Tangent aside, the two Saunders excerpts quoted in this piece were part of an essay called Where on Earth are you? written for the London Review of Books. In it, she tackles a theme that automated image recognition is a sub-compartment of: that of tracking and identifying humans as we migrate across frontiers, documented or not. Her piece exacerbates the limitations of our society’s current customs system, its reliance on technology and our subsequent reluctance to welcome whom cannot be logged.
“The faceless unnamed. Not the anonymous clump of one million migrants, but us, verified down to our eyeballs, yet unseeing and unseeable behind the high wall we have built to protect ourselves from the disordered, unauthorised, unregistered others beyond. […] Migrants often make the journey without identity documents […] the attempt to obtain them in their country of origin can be very dangerous. Others lose them at the outset when they’re robbed […]. Many destroy them deliberately because they fear, not without reason, that our system of verification will be a mechanism for sending them back.”
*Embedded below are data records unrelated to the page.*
(* ===== verification/Regex.v ===== *)
(** * Regular expressions

    The patterns that a CRD schema carries: their meaning as the set of the
    strings they match, a matcher by derivatives, and its correctness. *)

From stdpp Require Import base option strings list.
From Stdlib Require Import Ascii.
From S2P Require Import Prelude Strs.
Local Open Scope string_scope.

Inductive regex : Type :=
| RVoid
| REps
| RChr (p : ascii -> bool)
| RCat (a b : regex)
| RAlt (a b : regex)
| RStar (a : regex).

Definition ROpt (r : regex) : regex := RAlt REps r.
Definition RPlus (r : regex) : regex := RCat r (RStar r).

(** A literal followed by [r]. *)
Fixpoint RLit (s : string) (r : regex) : regex :=
  match s with
  | EmptyString => r
  | String c s => RCat (RChr (Ascii.eqb c)) (RLit s r)
  end.

(** ** The strings of a pattern *)

Inductive matches : regex -> string -> Prop :=
| matches_eps : matches REps ""
| matches_chr (p : ascii -> bool) c : p c = true -> matches (RChr p) (String c "")
| matches_cat a b s1 s2 : matches a s1 -> matches b s2 -> matches (RCat a b) (s1 ^^ s2)
| matches_left a b s : matches a s -> matches (RAlt a b) s
| matches_right a b s : matches b s -> matches (RAlt a b) s
| matches_nil a : matches (RStar a) ""
| matches_cons a s1 s2 : matches a s1 -> matches (RStar a) s2 -> matches (RStar a) (s1 ^^ s2).

#[local] Hint Constructors matches : core.

(** ** The matcher *)

Fixpoint nullable (r : regex) : bool :=
  match r with
  | RVoid | RChr _ => false
  | REps | RStar _ => true
  | RCat a b => nullable a && nullable b
  | RAlt a b => nullable a || nullable b
  end.

Fixpoint deriv (c : ascii) (r : regex) : regex :=
  match r with
  | RVoid | REps => RVoid
  | RChr p => if p c then REps else RVoid
  | RCat a b =>
      if nullable a then RAlt (RCat (deriv c a) b) (deriv c b) else RCat (deriv c a) b
  | RAlt a b => RAlt (deriv c a) (deriv c b)
  | RStar a => RCat (deriv c a) (RStar a)
  end.

Fixpoint regex_match (r : regex) (s : string) : bool :=
  match s with
  | EmptyString => nullable r
  | String c s => regex_match (deriv c r) s
  end.

Lemma append_nil_inv (a b : string) : a ^^ b = "" -> a = "" /\ b = "".
Proof. by destruct a. Qed.

Lemma nullable_correct r : nullable r = true <-> matches r "".
Proof.
  split.
  - induction r; simpl; try done; auto.
    + intros [Ha Hb]%andb_true_iff. change "" with ("" ^^ ""). auto.
    + intros [?|?]%orb_true_iff; auto.
  - intros Hm. remember "" as s eqn:Hs. induction Hm; simpl; try done.
    + apply append_nil_inv in Hs as [-> ->]. by rewrite IHHm1, IHHm2.
    + by rewrite IHHm.
    + by rewrite IHHm, orb_true_r.
Qed.

Lemma deriv_sound c r s : matches (deriv c r) s -> matches r (String c s).
Proof.
  revert s. induction r as [| |p|a IHa b IHb|a IHa b IHb|a IHa]; simpl; intros s Hm.
  - inversion Hm.
  - inversion Hm.
  - destruct (p c) eqn:Hp; inversion Hm; subst. by constructor.
  - destruct (nullable a) eqn:Hn; [inversion Hm as [| | |? ? ? Hl|? ? ? Hr| |]; subst|].
    + inversion Hl as [| |? ? s1 s2 H1 H2| | | |]; subst.
      change (String c (s1 ^^ s2)) with (String c s1 ^^ s2). auto.
    + apply nullable_correct in Hn. change (String c s) with ("" ^^ String c s). auto.
    + inversion Hm as [| |? ? s1 s2 H1 H2| | | |]; subst.
      change (String c (s1 ^^ s2)) with (String c s1 ^^ s2). auto.
  - inversion Hm; subst; auto.
  - inversion Hm as [| |? ? s1 s2 H1 H2| | | |]; subst.
    change (String c (s1 ^^ s2)) with (String c s1 ^^ s2). auto.
Qed.

Lemma deriv_complete c r s : matches r (String c s) -> matches (deriv c r) s.
Proof.
  intros Hm. remember (String c s) as s0 eqn:Hs0. revert s Hs0.
  induction Hm as [|p d Hd|a b s1 s2 H1 IH1 H2 IH2|a b s0 Hm IH|a b s0 Hm IH|a
    |a s1 s2 H1 IH1 H2 IH2]; intros s Hs0; simpl; try done.
  - injection Hs0 as -> <-. by rewrite Hd.
  - destruct s1 as [|d s1]; simpl in Hs0.
    + apply nullable_correct in H1. rewrite H1. auto.
    + injection Hs0 as -> <-. destruct (nullable a); auto.
  - auto.
  - auto.
  - destruct s1 as [|d s1]; simpl in Hs0; [by apply IH2|]. injection Hs0 as -> <-. auto.
Qed.

(** The matcher decides the language of the pattern. *)
Lemma regex_match_correct r s : regex_match r s = true <-> matches r s.
Proof.
  revert r. induction s as [|c s IH]; intros r; simpl; [apply nullable_correct|].
  rewrite IH. split; [apply deriv_sound|apply deriv_complete].
Qed.

(** ** The languages of the combinators *)

Lemma matches_alt_iff a b s : matches (RAlt a b) s <-> matches a s \/ matches b s.
Proof. split; [intros Hm; inversion Hm; auto|by intros [?|?]; auto]. Qed.

Lemma matches_cat_iff a b s :
  matches (RCat a b) s <-> exists s1 s2, s = s1 ^^ s2 /\ matches a s1 /\ matches b s2.
Proof.
  split; [intros Hm; inversion Hm; subst; eauto|]. by intros (s1 & s2 & -> & ? & ?); auto.
Qed.

Lemma matches_eps_iff s : matches REps s <-> s = "".
Proof. split; [by intros Hm; inversion Hm|by intros ->]. Qed.

Lemma matches_chr_iff p s : matches (RChr p) s <-> exists c, s = String c "" /\ p c = true.
Proof. split; [intros Hm; inversion Hm; eauto|by intros (c & -> & ?); auto]. Qed.

Lemma matches_opt_iff r s : matches (ROpt r) s <-> s = "" \/ matches r s.
Proof. unfold ROpt. by rewrite matches_alt_iff, matches_eps_iff. Qed.

Lemma matches_lit_iff p r s : matches (RLit p r) s <-> exists s', s = p ^^ s' /\ matches r s'.
Proof.
  revert s. induction p as [|c p IH]; intros s; simpl.
  { split; [by exists s|by intros (s' & -> & ?)]. }
  rewrite matches_cat_iff. setoid_rewrite matches_chr_iff. setoid_rewrite IH. split.
  - intros (s1 & s2 & -> & (d & -> & ->%Ascii.eqb_eq) & s' & -> & Hs'). by exists s'.
  - intros (s' & -> & Hs'). exists (String c ""), (p ^^ s'). split; [done|].
    split; [|by exists s']. exists c. by rewrite Ascii.eqb_refl.
Qed.

(** One or more characters of a class. *)
Lemma matches_star_chr p s : matches (RStar (RChr p)) s <-> forall_chars p s = true.
Proof.
  split.
  - intros Hm. remember (RStar (RChr p)) as r eqn:Hr. induction Hm; try done.
    injection Hr as ->. rewrite forall_chars_app, IHHm2, andb_true_r by done.
    apply matches_chr_iff in Hm1 as (c & -> & Hc). simpl. by rewrite Hc.
  - induction s as [|c s IH]; simpl; [auto|]. intros [Hc Hs]%andb_true_iff.
    change (String c s) with (String c "" ^^ s). auto.
Qed.

Definition some_chars (p : ascii -> bool) (s : string) : Prop :=
  s <> "" /\ forall_chars p s = true.

Lemma matches_plus_chr p s : matches (RPlus (RChr p)) s <-> some_chars p s.
Proof.
  unfold RPlus, some_chars. rewrite matches_cat_iff. setoid_rewrite matches_chr_iff.
  setoid_rewrite matches_star_chr. split.
  - intros (s1 & s2 & -> & (c & -> & Hc) & Hs2). simpl. by rewrite Hc.
  - intros [Hne Hs]. destruct s as [|c s]; [done|]. simpl in Hs. apply andb_true_iff in Hs as [Hc Hs].
    exists (String c ""), s. split; [done|]. split; [by exists c|done].
Qed.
It may seem like a stretch to present side by side an AI’s inability to draw narratives from a photo and the limitations of similar software to interface with undocumented migrants. Nonetheless, both instances are examples of a bias we as a society are starting to develop for what is documentable, ratable, trackable without fully considering the implied costs. In both situations a specialized technology is presented as convenient, necessary solutions for one set of users, the visually impaired and documented travelers at the expense of others. In Matt King’s case, running his image translating app might report its findings to Facebook creating a portfolio of his friends’ activities. In Saunders’ example, security checkpoints were made convenient for some while rendering the task far more arduous for others who do not have papers, to the point of refusing to offer balanced alternatives regardless of their recent history. In both cases tension arises from a desire to automate vision-based tasks (because they seem deceivingly simple?) and struggling to fully consider the human implications in their application.
This is a problem the likes of IDEO, with Human Centered Design, and Facebook are aware of, in another Wired article Wiedland mentions “We wanted to build empathy into our engineering.” As commendable of a statement as it is, we must remember engineering is only one corner of a greater system, a social fabric, and empathy is not something the gears of engineering can be oiled with once in a while. Empathy and an awareness of emerging micro-cultures need to be made into integral parts of the machinery and its development. Empathy is all too often shorthand for convenient, turning a blind eye to potential abuse, wherein the availability of a tool comes at the detriment of others.
This is murky territory and challenging startups, designers and engineers to address this upfront (not leaving it to governments and human rights activists once the system has been implemented), would better ensure that companies, whether providing image recognition or border security services, would do so not at the detriment of those standing it these technologies’ blindspots.